# [YOUR OBJECTIVE]
Filter the records, keeping every line that has the string "Htotal".

Records contained in a dataset:
---

(** * crunch_v6: the 8-digit combination generator

    A shallow embedding of [linux/guides-tips/network/boredom/crunch_v6.py]:
    the chunk generator that runs inside each pool worker, the work
    partitioning, the coordinator loop that copies chunk results into the
    memory mapping, and the preflight / cleanup paths around them.

    Python integers are [Z]; [str] values are [string]; [bytes] and
    [bytearray] values are [list byte].  The three module constants
    [TOTAL_ENTRIES], [ENTRY_LENGTH] and [CHUNK_SIZE] are the fields of a
    [config] record, so that statements can range over configurations; the
    digit width 8 that [generate_chunk] spells out literally stays a
    literal.

    What a run depends on besides the configuration is given explicitly:
    the disk ([filesystem]), the moments at which the user interrupts, the
    behaviour of the shared flag and the faults each worker meets, and
    the order in which the workers finish ([run_env], [worker_env]).  A
    run leaves a [trace] of the events that matter for the files and the
    pool.  Logging at levels below the final report and failures of the
    operating system other than a lack of disk space are left out; of
    the progress line, the condition that guards it is modelled on its
    own. *)

From Stdlib Require Import ZArith List Bool Lia Arith.
From Stdlib.Strings Require Import String Ascii Byte.
From Stdlib Require Import Permutation.
Import ListNotations.

Local Open Scope string_scope.
Local Open Scope list_scope.
Local Open Scope Z_scope.

(* ================================================================== *)
(** * Part I: the program *)
(* ================================================================== *)

(* ================================================================== *)
(** ** Python and NumPy primitives used by the script *)
(* ================================================================== *)

Module Py.
(** X13.  A daily pattern names a day of the week that has at least three
    incidents and relates exactly the incidents of that day; fewer than
    two days of the week have more incidents than a reported day. *)
Theorem daily_patterns_are_peak_days tz incidents p :
  In p (detectDailyPatterns tz incidents) ->
  exists d,
    (0 <= d < 7)%Z
    /\ subtype p = Some "daily"%string
    /\ timePattern p
       = PeakDayFrequency (nth (Z.to_nat d) dayNames "undefined"%string)
           (bucket (getDay tz) d incidents)
    /\ In (nth (Z.to_nat d) dayNames "undefined"%string) dayNames
    /\ (3 <= bucket (getDay tz) d incidents)%nat
    /\ relatedIncidents p = ids (filter (in_bucket (getDay tz) d) incidents)
    /\ confidence p
       = Qmin (85 # 100)
           (Qn (bucket (getDay tz) d incidents) / Qn (List.length incidents) * 3)
    /\ (List.length
          (filter (fun e => (bucket (getDay tz) d incidents <? snd e)%nat)
             (Object_entries (count_by (dayKey tz) incidents))) < 2)%nat.
Proof.
  intro Hp. unfold detectDailyPatterns in Hp. apply in_flat_map in Hp.
  destruct Hp as ([k c] & He & Hp).
  assert (forall t, (0 <= getDay tz t)%Z) as Hpos
    by (intro t; apply getDay_range).
  pose proof (few_larger_entries _ _ _ He) as Hfew. cbn [snd] in Hfew.
  pose proof He as He'. apply in_firstn in He'. apply sort_by_in in He'.
  destruct (bucket_entry (getDay tz) Hpos incidents k c He')
    as (d & Hd & -> & -> & _ & (i & _ & Hdi)).
  assert (0 <= d < 7)%Z as Hrange by (rewrite <- Hdi; apply getDay_range).
  exists d. split; [exact Hrange|].
  unfold dailyOf in Hp. cbn [fst snd] in Hp.
  destruct (3 <=? bucket (getDay tz) d incidents)%nat eqn:E3; [|destruct Hp].
  destruct Hp as [<-|[]]. cbn [subtype timePattern relatedIncidents confidence].
  assert (nameAt dayNames (Idx (Z.to_N d))
          = nth (Z.to_nat d) dayNames "undefined"%string) as Hname.
  { unfold nameAt. now rewrite Z_N_nat. }
  split; [reflexivity|]. split; [now rewrite Hname|].
  split; [rewrite <- Hname; now apply day_name|].
  split; [now apply Nat.leb_le|]. split; [|split; [reflexivity|exact Hfew]].
  f_equal. rewrite (membersOf_members (getDay tz)) by exact Hpos.
  now apply bucket_members.
Qed.

Lemma daily_patterns_are_peak_days_witness :
  exists d,
    (0 <= d < 7)%Z
    /\ subtype (hd no_pattern (detectDailyPatterns 0%Z sample_incidents))
       = Some "daily"%string
    /\ timePattern (hd no_pattern (detectDailyPatterns 0%Z sample_incidents))
       = PeakDayFrequency (nth (Z.to_nat d) dayNames "undefined"%string)
           (bucket (getDay 0%Z) d sample_incidents)
    /\ In (nth (Z.to_nat d) dayNames "undefined"%string) dayNames
    /\ (3 <= bucket (getDay 0%Z) d sample_incidents)%nat
    /\ relatedIncidents (hd no_pattern (detectDailyPatterns 0%Z sample_incidents))
       = ids (filter (in_bucket (getDay 0%Z) d) sample_incidents)
    /\ confidence (hd no_pattern (detectDailyPatterns 0%Z sample_incidents))
       = Qmin (85 # 100)
           (Qn (bucket (getDay 0%Z) d sample_incidents)
            / Qn (List.length sample_incidents) * 3)
    /\ (List.length
          (filter (fun e => (bucket (getDay 0%Z) d sample_incidents <? snd e)%nat)
             (Object_entries (count_by (dayKey 0%Z) sample_incidents))) < 2)%nat.
Proof.
  apply (daily_patterns_are_peak_days 0%Z sample_incidents).
  vm_compute. left. reflexivity.
Defined.

(** *** Coordinates *)




(** *** The severity average *)

Lemma Qn_nonzero n : (0 < n)%nat -> ~ (Qn n == 0)%Q.
Proof.
  intros H H0. apply Qn_pos in H. rewrite H0 in H.
  now apply Qlt_irrefl in H.
Qed.

Lemma severity_total_of_weight w l : forall a,
  Forall (fun i => severityWeight (severity i) = w) l ->
  (fold_left (fun sum inc => sum + severityWeight (severity inc)) l a
   = a + w * List.length l)%nat.
Proof.
  induction l as [|i l IH]; intros a H; simpl; [lia|].
  inversion H as [|? ? Hi Hl]; subst. rewrite IH by assumption. lia.
Qed.

(** X15.  The average severity of a non-empty group lies between 1 and 4.
    Labels missing from the service's table weigh like [low]: a group
    labelled only [low], [minor], [moderate] or [serious] averages exactly
    1, and only a group that is all [critical] averages 4. *)
Theorem average_severity_weighs_unknown_labels_as_low g :
  g <> [] ->
  (1 <= calculateAverageSeverity g <= 4)%Q
  /\ (Forall (fun i => In (severity i) [low; minor; moderate; serious]) g ->
      calculateAverageSeverity g == 1)
  /\ (calculateAverageSeverity g == 4 ->
      Forall (fun i => severity i = critical) g).
Proof.
  intro Hne.
  assert (0 < List.length g)%nat as Hpos
    by (destruct g; [congruence|simpl; lia]).
  pose proof (Qn_nonzero _ Hpos) as Hlen.
  split; [split; [now apply calculateAverageSeverity_ge_1
                 |apply calculateAverageSeverity_bounds]|].
  unfold calculateAverageSeverity. split.
  - intro H. rewrite (severity_total_of_weight 1).
    + replace (0 + 1 * List.length g)%nat with (List.length g) by lia.
      unfold Qdiv. now apply Qmult_inv_r.
    + eapply Forall_impl; [|exact H]. intros i Hi. simpl in Hi.
      destruct Hi as [<-|[<-|[<-|[<-|[]]]]]; reflexivity.
  - intro H4.
    assert (fold_left (fun sum inc => sum + severityWeight (severity inc)) g 0
            = 4 * List.length g)%nat as Htotal.
    { apply Nat2Z.inj. rewrite Nat2Z.inj_mul.
      apply inject_Z_injective. rewrite inject_Z_mult.
      change (inject_Z (Z.of_nat (List.length g))) with (Qn (List.length g)).
      change (inject_Z (Z.of_nat 4)) with 4%Q.
      set (total := inject_Z _) in *. change total with (Qn
        (fold_left (fun sum inc => sum + severityWeight (severity inc))%nat g 0%nat))
        in H4 |- *.
      clear total.
      set (t := Qn (fold_left _ g 0%nat)) in *.
      set (n := Qn (List.length g)) in *.
      setoid_replace t with (t / n * n)%Q by (field; exact Hlen).
      rewrite H4. reflexivity. }
    clear H4 Hlen Hne Hpos. revert Htotal.
    assert (forall l a,
              (fold_left (fun sum inc => sum + severityWeight (severity inc)) l a
               = a + 4 * List.length l)%nat ->
              Forall (fun i => severity i = critical) l) as Hall.
    { induction l as [|i l IH]; intros a H; [constructor|]. simpl in H.
      pose proof (severity_total_le l (a + severityWeight (severity i))%nat) as [_ Hle].
      assert (severityWeight (severity i) <= 4)%nat as Hw
        by (destruct (severity i); cbv; lia).
      assert (severityWeight (severity i) = 4%nat) as Hi by lia.
      constructor.
      - destruct (severity i); try discriminate Hi; reflexivity.
      - apply (IH (a + severityWeight (severity i))%nat). lia. }
    intro Htotal. apply (Hall g 0%nat). simpl. exact Htotal.
Qed.

Lemma average_severity_weighs_unknown_labels_as_low_witness :
  (1 <= calculateAverageSeverity sample_incidents <= 4)%Q
  /\ (Forall (fun i => In (severity i) [low; minor; moderate; serious])
        sample_incidents ->
      calculateAverageSeverity sample_incidents == 1)
  /\ (calculateAverageSeverity sample_incidents == 4 ->
      Forall (fun i => severity i = critical) sample_incidents).
Proof.
  apply (average_severity_weighs_unknown_labels_as_low sample_incidents).
  discriminate.
Defined.

(** *** Statistics *)

Lemma last_of_descending (l : list Incident) :
  StronglySorted (fun a b => (dateTime b <= dateTime a)%Z) l ->
  forall d i, In i l -> (dateTime (last l d) <= dateTime i)%Z.
Proof.
  induction 1 as [|y l Hl IH Hy]; intros d i Hi; [destruct Hi|].
  destruct l as [|z l'].
  - destruct Hi as [<-|[]]. simpl. lia.
  - change (last (y :: z :: l') d) with (last (z :: l') d).
    destruct Hi as [<-|Hi]; [|now apply IH].
    rewrite Forall_forall in Hy. apply Hy.
    destruct (exists_last (l := z :: l')) as (l0 & x & Hx); [discriminate|].
    rewrite Hx, last_last. apply in_or_app. right. now left.
Qed.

---

# [ANSWER SECTION]
            = 4 * List.length g)%nat as Htotal.
    clear H4 Hlen Hne Hpos. revert Htotal.
    intro Htotal. apply (Hall g 0%nat). simpl. exact Htotal.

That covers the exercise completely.